Exercise brief:
Every line of the following records that includes "TenureHistory" should be copied.

Extracted data entries:
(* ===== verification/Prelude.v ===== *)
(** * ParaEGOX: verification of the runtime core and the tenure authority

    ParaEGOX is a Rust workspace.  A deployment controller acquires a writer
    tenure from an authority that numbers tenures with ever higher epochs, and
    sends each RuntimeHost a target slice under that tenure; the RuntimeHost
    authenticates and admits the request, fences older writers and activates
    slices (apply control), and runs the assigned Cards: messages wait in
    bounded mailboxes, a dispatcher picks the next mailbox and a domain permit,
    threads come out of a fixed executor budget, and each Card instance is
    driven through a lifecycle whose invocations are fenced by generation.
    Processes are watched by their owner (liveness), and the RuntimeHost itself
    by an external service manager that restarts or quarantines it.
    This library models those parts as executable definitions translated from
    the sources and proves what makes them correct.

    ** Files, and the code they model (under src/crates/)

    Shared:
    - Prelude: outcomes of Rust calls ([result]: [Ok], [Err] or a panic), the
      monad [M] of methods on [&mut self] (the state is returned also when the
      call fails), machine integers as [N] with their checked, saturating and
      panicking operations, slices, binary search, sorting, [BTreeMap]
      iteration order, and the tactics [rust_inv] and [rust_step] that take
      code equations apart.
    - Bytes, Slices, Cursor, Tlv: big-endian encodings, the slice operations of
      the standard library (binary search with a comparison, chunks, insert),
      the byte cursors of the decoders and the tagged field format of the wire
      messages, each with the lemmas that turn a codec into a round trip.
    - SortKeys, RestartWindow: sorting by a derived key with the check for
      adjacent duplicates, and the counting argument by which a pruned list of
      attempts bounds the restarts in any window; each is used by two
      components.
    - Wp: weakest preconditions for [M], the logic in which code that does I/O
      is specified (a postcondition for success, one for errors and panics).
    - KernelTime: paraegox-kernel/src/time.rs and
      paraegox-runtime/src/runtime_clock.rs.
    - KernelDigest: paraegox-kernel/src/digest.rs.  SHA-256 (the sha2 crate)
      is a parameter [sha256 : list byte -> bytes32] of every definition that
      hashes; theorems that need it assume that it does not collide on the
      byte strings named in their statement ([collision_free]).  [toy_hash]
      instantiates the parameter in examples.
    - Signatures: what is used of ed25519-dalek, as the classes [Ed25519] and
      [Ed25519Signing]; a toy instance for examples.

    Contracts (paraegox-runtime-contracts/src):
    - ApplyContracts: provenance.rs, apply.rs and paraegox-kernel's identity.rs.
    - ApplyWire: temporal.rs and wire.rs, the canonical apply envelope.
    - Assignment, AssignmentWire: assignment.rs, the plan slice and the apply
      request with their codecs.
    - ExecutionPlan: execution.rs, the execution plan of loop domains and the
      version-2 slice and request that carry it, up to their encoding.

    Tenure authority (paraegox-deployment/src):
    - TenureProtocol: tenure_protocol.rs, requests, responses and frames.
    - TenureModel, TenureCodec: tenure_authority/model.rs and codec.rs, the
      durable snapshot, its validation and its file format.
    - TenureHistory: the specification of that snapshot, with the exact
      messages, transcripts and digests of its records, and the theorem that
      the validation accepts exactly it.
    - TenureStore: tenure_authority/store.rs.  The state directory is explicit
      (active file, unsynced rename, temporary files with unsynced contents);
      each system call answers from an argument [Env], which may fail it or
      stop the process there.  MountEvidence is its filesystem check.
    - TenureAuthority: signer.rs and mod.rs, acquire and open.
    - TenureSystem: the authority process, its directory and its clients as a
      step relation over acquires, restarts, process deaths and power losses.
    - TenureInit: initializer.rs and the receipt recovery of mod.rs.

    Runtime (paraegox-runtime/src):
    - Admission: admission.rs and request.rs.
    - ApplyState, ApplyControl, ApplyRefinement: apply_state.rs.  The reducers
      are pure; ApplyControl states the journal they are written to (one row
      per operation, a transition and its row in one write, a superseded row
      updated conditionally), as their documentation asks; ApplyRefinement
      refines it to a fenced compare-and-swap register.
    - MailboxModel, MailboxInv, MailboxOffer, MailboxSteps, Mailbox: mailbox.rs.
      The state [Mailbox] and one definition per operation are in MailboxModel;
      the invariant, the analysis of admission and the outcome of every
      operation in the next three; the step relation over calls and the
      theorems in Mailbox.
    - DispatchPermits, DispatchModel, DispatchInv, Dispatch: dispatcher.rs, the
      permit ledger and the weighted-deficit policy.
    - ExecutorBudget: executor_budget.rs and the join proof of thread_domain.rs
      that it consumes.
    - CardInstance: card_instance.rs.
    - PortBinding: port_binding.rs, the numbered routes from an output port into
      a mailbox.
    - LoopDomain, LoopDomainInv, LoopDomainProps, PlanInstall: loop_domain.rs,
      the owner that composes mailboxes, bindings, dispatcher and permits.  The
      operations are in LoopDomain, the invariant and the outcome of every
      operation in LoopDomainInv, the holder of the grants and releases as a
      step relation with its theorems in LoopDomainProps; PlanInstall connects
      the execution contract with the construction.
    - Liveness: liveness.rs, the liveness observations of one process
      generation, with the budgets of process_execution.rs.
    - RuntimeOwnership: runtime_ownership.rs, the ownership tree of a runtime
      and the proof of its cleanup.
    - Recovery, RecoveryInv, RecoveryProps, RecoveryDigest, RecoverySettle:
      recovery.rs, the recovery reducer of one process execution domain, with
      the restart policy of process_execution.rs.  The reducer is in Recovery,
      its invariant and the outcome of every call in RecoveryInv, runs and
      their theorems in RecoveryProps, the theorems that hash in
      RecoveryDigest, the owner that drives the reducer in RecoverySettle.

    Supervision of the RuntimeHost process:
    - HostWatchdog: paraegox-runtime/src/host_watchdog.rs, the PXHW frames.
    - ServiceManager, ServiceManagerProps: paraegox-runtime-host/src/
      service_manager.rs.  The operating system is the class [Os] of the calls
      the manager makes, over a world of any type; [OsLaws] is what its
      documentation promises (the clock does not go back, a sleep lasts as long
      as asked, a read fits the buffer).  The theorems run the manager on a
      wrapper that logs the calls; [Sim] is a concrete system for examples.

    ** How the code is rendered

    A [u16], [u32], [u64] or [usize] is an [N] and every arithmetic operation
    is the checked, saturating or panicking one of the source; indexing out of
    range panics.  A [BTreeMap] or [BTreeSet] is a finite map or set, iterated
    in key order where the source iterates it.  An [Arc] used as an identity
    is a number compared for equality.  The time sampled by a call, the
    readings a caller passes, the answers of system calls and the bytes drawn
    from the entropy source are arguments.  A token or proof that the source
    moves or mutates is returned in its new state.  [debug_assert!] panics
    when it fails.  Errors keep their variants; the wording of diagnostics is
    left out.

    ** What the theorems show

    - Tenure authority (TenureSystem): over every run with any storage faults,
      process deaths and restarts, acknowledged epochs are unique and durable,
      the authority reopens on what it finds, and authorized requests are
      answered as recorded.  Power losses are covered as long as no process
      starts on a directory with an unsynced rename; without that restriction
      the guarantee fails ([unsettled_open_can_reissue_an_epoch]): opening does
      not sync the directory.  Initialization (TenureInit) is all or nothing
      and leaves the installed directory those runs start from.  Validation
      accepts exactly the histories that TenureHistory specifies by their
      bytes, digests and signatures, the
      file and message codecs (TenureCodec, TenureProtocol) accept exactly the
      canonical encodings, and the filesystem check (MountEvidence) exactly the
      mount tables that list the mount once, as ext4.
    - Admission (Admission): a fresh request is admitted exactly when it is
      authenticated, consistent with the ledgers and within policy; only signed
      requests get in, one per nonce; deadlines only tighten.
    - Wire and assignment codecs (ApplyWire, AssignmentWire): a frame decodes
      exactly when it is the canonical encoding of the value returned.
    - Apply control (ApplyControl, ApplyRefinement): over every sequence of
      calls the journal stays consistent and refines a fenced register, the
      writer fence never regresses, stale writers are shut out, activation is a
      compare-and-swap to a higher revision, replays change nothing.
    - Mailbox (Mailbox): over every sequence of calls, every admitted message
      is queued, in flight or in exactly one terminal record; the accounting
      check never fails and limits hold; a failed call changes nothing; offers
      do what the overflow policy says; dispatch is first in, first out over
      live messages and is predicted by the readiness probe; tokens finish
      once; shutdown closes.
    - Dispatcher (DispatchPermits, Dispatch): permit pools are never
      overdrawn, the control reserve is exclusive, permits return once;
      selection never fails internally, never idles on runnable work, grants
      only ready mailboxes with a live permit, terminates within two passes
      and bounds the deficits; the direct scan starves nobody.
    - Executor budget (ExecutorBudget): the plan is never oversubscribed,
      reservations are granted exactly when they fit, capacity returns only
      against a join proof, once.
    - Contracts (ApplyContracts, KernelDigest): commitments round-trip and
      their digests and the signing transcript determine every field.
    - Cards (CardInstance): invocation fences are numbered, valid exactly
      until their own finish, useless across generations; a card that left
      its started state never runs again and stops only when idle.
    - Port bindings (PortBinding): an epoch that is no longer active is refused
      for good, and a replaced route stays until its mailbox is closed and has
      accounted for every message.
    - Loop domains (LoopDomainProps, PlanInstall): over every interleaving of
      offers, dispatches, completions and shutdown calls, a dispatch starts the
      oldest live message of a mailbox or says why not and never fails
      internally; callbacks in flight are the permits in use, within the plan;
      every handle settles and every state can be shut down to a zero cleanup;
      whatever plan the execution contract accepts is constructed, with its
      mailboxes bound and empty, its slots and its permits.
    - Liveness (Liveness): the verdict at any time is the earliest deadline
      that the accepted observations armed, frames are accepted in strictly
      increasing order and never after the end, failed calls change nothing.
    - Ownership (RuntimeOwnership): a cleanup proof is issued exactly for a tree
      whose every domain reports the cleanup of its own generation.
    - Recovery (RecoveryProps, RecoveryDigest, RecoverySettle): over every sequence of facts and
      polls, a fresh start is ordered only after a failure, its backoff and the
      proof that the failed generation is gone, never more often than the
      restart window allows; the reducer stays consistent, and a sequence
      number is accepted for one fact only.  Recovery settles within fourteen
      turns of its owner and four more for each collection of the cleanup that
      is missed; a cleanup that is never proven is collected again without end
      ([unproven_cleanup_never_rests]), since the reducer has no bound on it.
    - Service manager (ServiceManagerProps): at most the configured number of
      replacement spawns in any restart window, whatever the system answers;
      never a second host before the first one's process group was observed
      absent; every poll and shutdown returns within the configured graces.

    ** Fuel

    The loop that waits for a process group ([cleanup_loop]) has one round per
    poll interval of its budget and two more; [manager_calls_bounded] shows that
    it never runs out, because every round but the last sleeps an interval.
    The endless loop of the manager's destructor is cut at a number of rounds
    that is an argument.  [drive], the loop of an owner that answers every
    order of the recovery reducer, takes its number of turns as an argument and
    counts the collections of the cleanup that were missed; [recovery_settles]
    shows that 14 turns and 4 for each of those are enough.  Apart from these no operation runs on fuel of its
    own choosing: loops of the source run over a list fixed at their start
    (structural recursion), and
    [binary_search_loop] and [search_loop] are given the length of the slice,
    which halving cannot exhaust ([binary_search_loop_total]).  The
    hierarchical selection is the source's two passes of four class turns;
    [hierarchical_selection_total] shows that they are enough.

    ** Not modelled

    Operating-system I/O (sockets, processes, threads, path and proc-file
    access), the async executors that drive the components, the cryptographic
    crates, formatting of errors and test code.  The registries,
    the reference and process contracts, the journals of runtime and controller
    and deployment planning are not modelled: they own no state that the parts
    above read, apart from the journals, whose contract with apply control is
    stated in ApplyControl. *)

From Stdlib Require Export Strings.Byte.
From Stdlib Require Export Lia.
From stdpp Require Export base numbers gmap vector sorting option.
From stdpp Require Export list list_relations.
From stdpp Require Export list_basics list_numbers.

Task solution:
    - TenureHistory: the specification of that snapshot, with the exact
      accepts exactly the histories that TenureHistory specifies by their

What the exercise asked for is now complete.